**Exercise brief:** Copy every line of the entries that has the string "exactly" in it.
************
(** Joined again, the padded chunks are the bit string followed by zeros. *)
Lemma chunks_of_padded cap n : forall bs,
  length bs <= n * cap ->
  flat_map (Py.ljust cap "0") (chunks_of cap n bs)
  = bs ++ replicate (n * cap - length bs) "0"%char.
Proof.
  induction n as [|n IH]; intros bs Hlen.
  - destruct bs; [done | simpl in Hlen; lia].
  - rewrite chunks_of_S. cbn [flat_map].
    rewrite IH by (rewrite length_drop; lia).
    unfold Py.ljust. rewrite length_take, length_drop.
    destruct (Nat.le_gt_cases (length bs) cap) as [Hle|Hgt].
    + rewrite take_ge, drop_ge by done. simpl.
      rewrite <- app_assoc, <- replicate_add. do 2 f_equal. lia.
    + replace (cap - cap `min` length bs) with 0 by lia. simpl.
      rewrite app_nil_r, app_assoc, take_drop. do 2 f_equal. lia.
Qed.

Lemma chunks_of_binary cap n : forall bs,
  binary bs -> Forall (fun c => binary c /\ length c <= cap) (chunks_of cap n bs).
Proof.
  induction n as [|n IH]; intros bs Hb; [constructor|].
  rewrite chunks_of_S. constructor; [|auto with bits].
  split; [auto with bits | rewrite length_take; lia].
Qed.

Lemma frame_count_enough len cap : 0 < cap -> len <= frame_count len cap * cap.
Proof.
  intros Hcap. unfold frame_count. destruct len as [|len]; [lia|].
  replace (S len - 1) with len by lia.
  pose proof (Nat.div_mod_eq len cap) as Hd.
  pose proof (Nat.mod_upper_bound len cap ltac:(lia)). nia.
Qed.
(** X21.  What the command line hands over is never falsy.  The usage is
    printed with exit code 0 exactly when there is no argument or the
    first one is [--help] or [-h]; the exit code is 1 exactly for [resolve]
    without a host name and for an unknown command.  A [resolve] runs with
    a host name and a type that are not empty; [resolve] and [serve]
    construct their resolver with a timeout and a TTL that are not 0 (the
    defaults 5000 and 120 stand in for a missing, unreadable or zero
    value) and the default cache size; [serve] listens on a port that is
    not 0 and a host that is not empty. *)
Theorem cli_dispatch (parseInt : option string → option Z) (args : list string) :
  let action := cli_main parseInt args in
  (action = PrintUsage ↔
     args = [] ∨ head args = Some "--help" ∨ head args = Some "-h") ∧
  (exit_code action = Some 1%nat ↔
     (head args = Some "resolve" ∧ truthy (parseArgs parseInt args).1.2 = None) ∨
     (∃ command, head args = Some command ∧
        command ∉ ["--help"; "-h"; "resolve"; "monitor"; "serve"])) ∧
  (∀ resolver,
     (∃ hostname type, action = ResolveHostname hostname resolver type) ∨
     (∃ port host, action = Serve port host resolver) →
     timeout (constructor_options resolver) ≠ 0 ∧
     ttl (constructor_options resolver) ≠ 0 ∧
     cacheSize (constructor_options resolver) = 1000 ∧
     (cli_timeout (parseArgs parseInt args).2 = None →
        timeout (constructor_options resolver) = 5000) ∧
     (cli_ttl (parseArgs parseInt args).2 = None →
        ttl (constructor_options resolver) = 120)) ∧
  (∀ hostname resolver type, action = ResolveHostname hostname resolver type →
     hostname ≠ EmptyString ∧ type ≠ EmptyString ∧
     (parseArgs parseInt args).1.2 = Some hostname) ∧
  (∀ port host resolver, action = Serve port host resolver →
     port ≠ 0 ∧ host ≠ EmptyString).
Proof.
  assert (∀ o : CliOptions,
    timeout (constructor_options (cli_resolver_options o)) ≠ 0 ∧
    ttl (constructor_options (cli_resolver_options o)) ≠ 0 ∧
    cacheSize (constructor_options (cli_resolver_options o)) = 1000 ∧
    (cli_timeout o = None → timeout (constructor_options (cli_resolver_options o)) = 5000) ∧
    (cli_ttl o = None → ttl (constructor_options (cli_resolver_options o)) = 120)) as Hopts.
  { intros o. rewrite /constructor_options /cli_resolver_options /= /num_or.
    destruct (cli_timeout o) as [t|], (cli_ttl o) as [l|];
      repeat case_bool_decide; split_and!; done. }
  assert (∀ x : option string, truthy x = None ∨ ∃ v, truthy x = Some v ∧ x = Some v ∧
                                                     v ≠ EmptyString) as Htruthy.
  { intros [[|c s]|]; [by left| |by left]. right. by eexists. }
  destruct args as [|first rest].
  { simpl. split_and!; [usage_iff|exit_iff|no_resolver|no_action..]. }
  rewrite /cli_main.
  destruct (parseArgs parseInt (first :: rest)) as [[command hostname] o] eqn:Hparse.
  simpl.
  destruct (decide (first = "--help")) as [->|Hhelp].
  { split_and!; [usage_iff|exit_iff|no_resolver|no_action..]. }
  destruct (decide (first = "-h")) as [->|Hh].
  { split_and!; [usage_iff|exit_iff|no_resolver|no_action..]. }
  destruct (decide (first = "resolve")) as [->|Hres].
  { destruct (Htruthy hostname) as [Hn|(v & Hv & -> & Hne)].
    - rewrite Hn. split_and!; [usage_iff|exit_iff|no_resolver|no_action..].
    - rewrite Hv. split_and!; [usage_iff|exit_iff| |..].
      + intros resolver [(? & ? & ?)|(? & ? & ?)]; simplify_eq. apply Hopts.
      + intros ??? [= <- _ <-]. split_and!; [done| |done].
        destruct (Htruthy (cli_type o)) as [->|(w & -> & _ & ?)]; done.
      + no_action. }
  destruct (decide (first = "monitor")) as [->|Hmon].
  { split_and!; [usage_iff|exit_iff|no_resolver|no_action..]. }
  destruct (decide (first = "serve")) as [->|Hserve].
  { split_and!; [usage_iff|exit_iff| |..].
    + intros resolver [(? & ? & ?)|(? & ? & ?)]; simplify_eq. apply Hopts.
    + no_action.
    + intros ??? [= <- <- _]. split.
      * rewrite /num_or. destruct (cli_port o); [by case_bool_decide|done].
      * destruct (Htruthy (cli_host o)) as [->|(w & -> & _ & ?)]; done. }
  split_and!; [usage_iff|exit_iff|no_resolver|no_action..].
Qed.

(** ** The events a monitor sees *)

Lemma handle_answer_emitted i a st :
  emitted (handle_answer i a st) =
    emitted st ++
    (if is_address_type (a_type a) then [resolved_event i (options st) a] else []).
Proof.
  rewrite /handle_answer. destruct (is_address_type _); [|by rewrite app_nil_r].
  simpl. by destruct (JsMap.get _ (pendingQueries st)).
Qed.

(** X22.  A response emits one [resolved] event for each of its address
    records, in the order of the records, with the name as it is cached and
    the TTL that is applied, and no other event; this is what the monitor
    of the command line prints. *)
Theorem response_events (i : impl) (l : list Answer) (st : State) :
  emitted (_handleResponse i {| answers := Some l |} st) =
    emitted st ++
    (resolved_event i (options st) <$>
       filter (λ a, is_address_type (a_type a) = true) l).
Proof.
  rewrite /_handleResponse /=.
  assert (∀ st', options st' = options st →
    emitted (foldl (λ s a, handle_answer i a s) st' l) =
      emitted st' ++ (resolved_event i (options st) <$>
                        filter (λ a, is_address_type (a_type a) = true) l)) as H.
  { induction l as [|a l IH]; intros st' Ho; [by rewrite app_nil_r|].
    simpl. rewrite IH; [|by rewrite handle_answer_options].
    rewrite handle_answer_emitted Ho. destruct (is_address_type (a_type a)) eqn:Ha.
    - by rewrite filter_cons_True //= -app_assoc.
    - rewrite filter_cons_False; [|by rewrite Ha]. by rewrite app_nil_r. }
  by apply H.
Qed.

(** ** The two copies of the resolver *)

(** X23.  index.js and src/resolver.js differ in the case of names and in
    [stop] only: on every other event, with names in lower case, the two
    copies take the same step, and so do they over a whole run. *)
Theorem copies_agree_on_lower_case (evs : list Event) (st : State) :
  Forall lower_case_event evs →
  run IndexJs evs st = run ResolverJs evs st.
Proof.
  intros Hevs. revert st. induction Hevs as [|ev evs Hev _ IH]; intros st; [done|].
  simpl. rewrite -/(run IndexJs evs _) -/(run ResolverJs evs _).
  assert (step IndexJs ev st = step ResolverJs ev st) as ->; [|apply IH].
  destruct ev; simpl in *; try done.
  - by rewrite /resolve /normalizeName Hev.
  - rewrite /_handleResponse. destruct (answers response) as [l|]; [|done].
    specialize (Hev l eq_refl). revert st.
    induction Hev as [|a l Ha _ IHl]; intros st; [done|].
    simpl. rewrite IHl. f_equal.
    by rewrite /handle_answer /answerName Ha.
Qed.

Lemma copies_agree_on_lower_case_witness :
  run IndexJs [Resolve "x" "A"; Receive {| answers := Some [answer_A "x.local" "10.0.0.1" 5] |}]
    sample_cached =
  run ResolverJs [Resolve "x" "A"; Receive {| answers := Some [answer_A "x.local" "10.0.0.1" 5] |}]
    sample_cached.
Proof.
  apply copies_agree_on_lower_case.
  repeat apply Forall_cons_2; [done| |done].
  intros l [= <-]. by repeat apply Forall_cons_2.
Defined.

(** ** What the cache holds, and for how long *)

Lemma still_refl st : still st st.
Proof. by split. Qed.

Lemma still_trans st1 st2 st3 : still st1 st2 → still st2 st3 → still st1 st3.
Proof. intros [] []. split; congruence. Qed.

Lemma still_each_pending body fuel st :
  (∀ name pq st, still st (body name pq st)) → still st (each_pending body fuel st).
Proof.
  intros Hbody. revert st. induction fuel as [|fuel IH]; intros st; [apply still_refl|].
  simpl. destruct (pendingQueries st) as [|[name pq] rest]; [apply still_refl|].
  eapply still_trans; [|apply IH].
  eapply still_trans; [apply (Hbody name pq)|by split].
Qed.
************
**Solution to this problem:**
    printed with exit code 0 exactly when there is no argument or the
    first one is [--help] or [-h]; the exit code is 1 exactly for [resolve]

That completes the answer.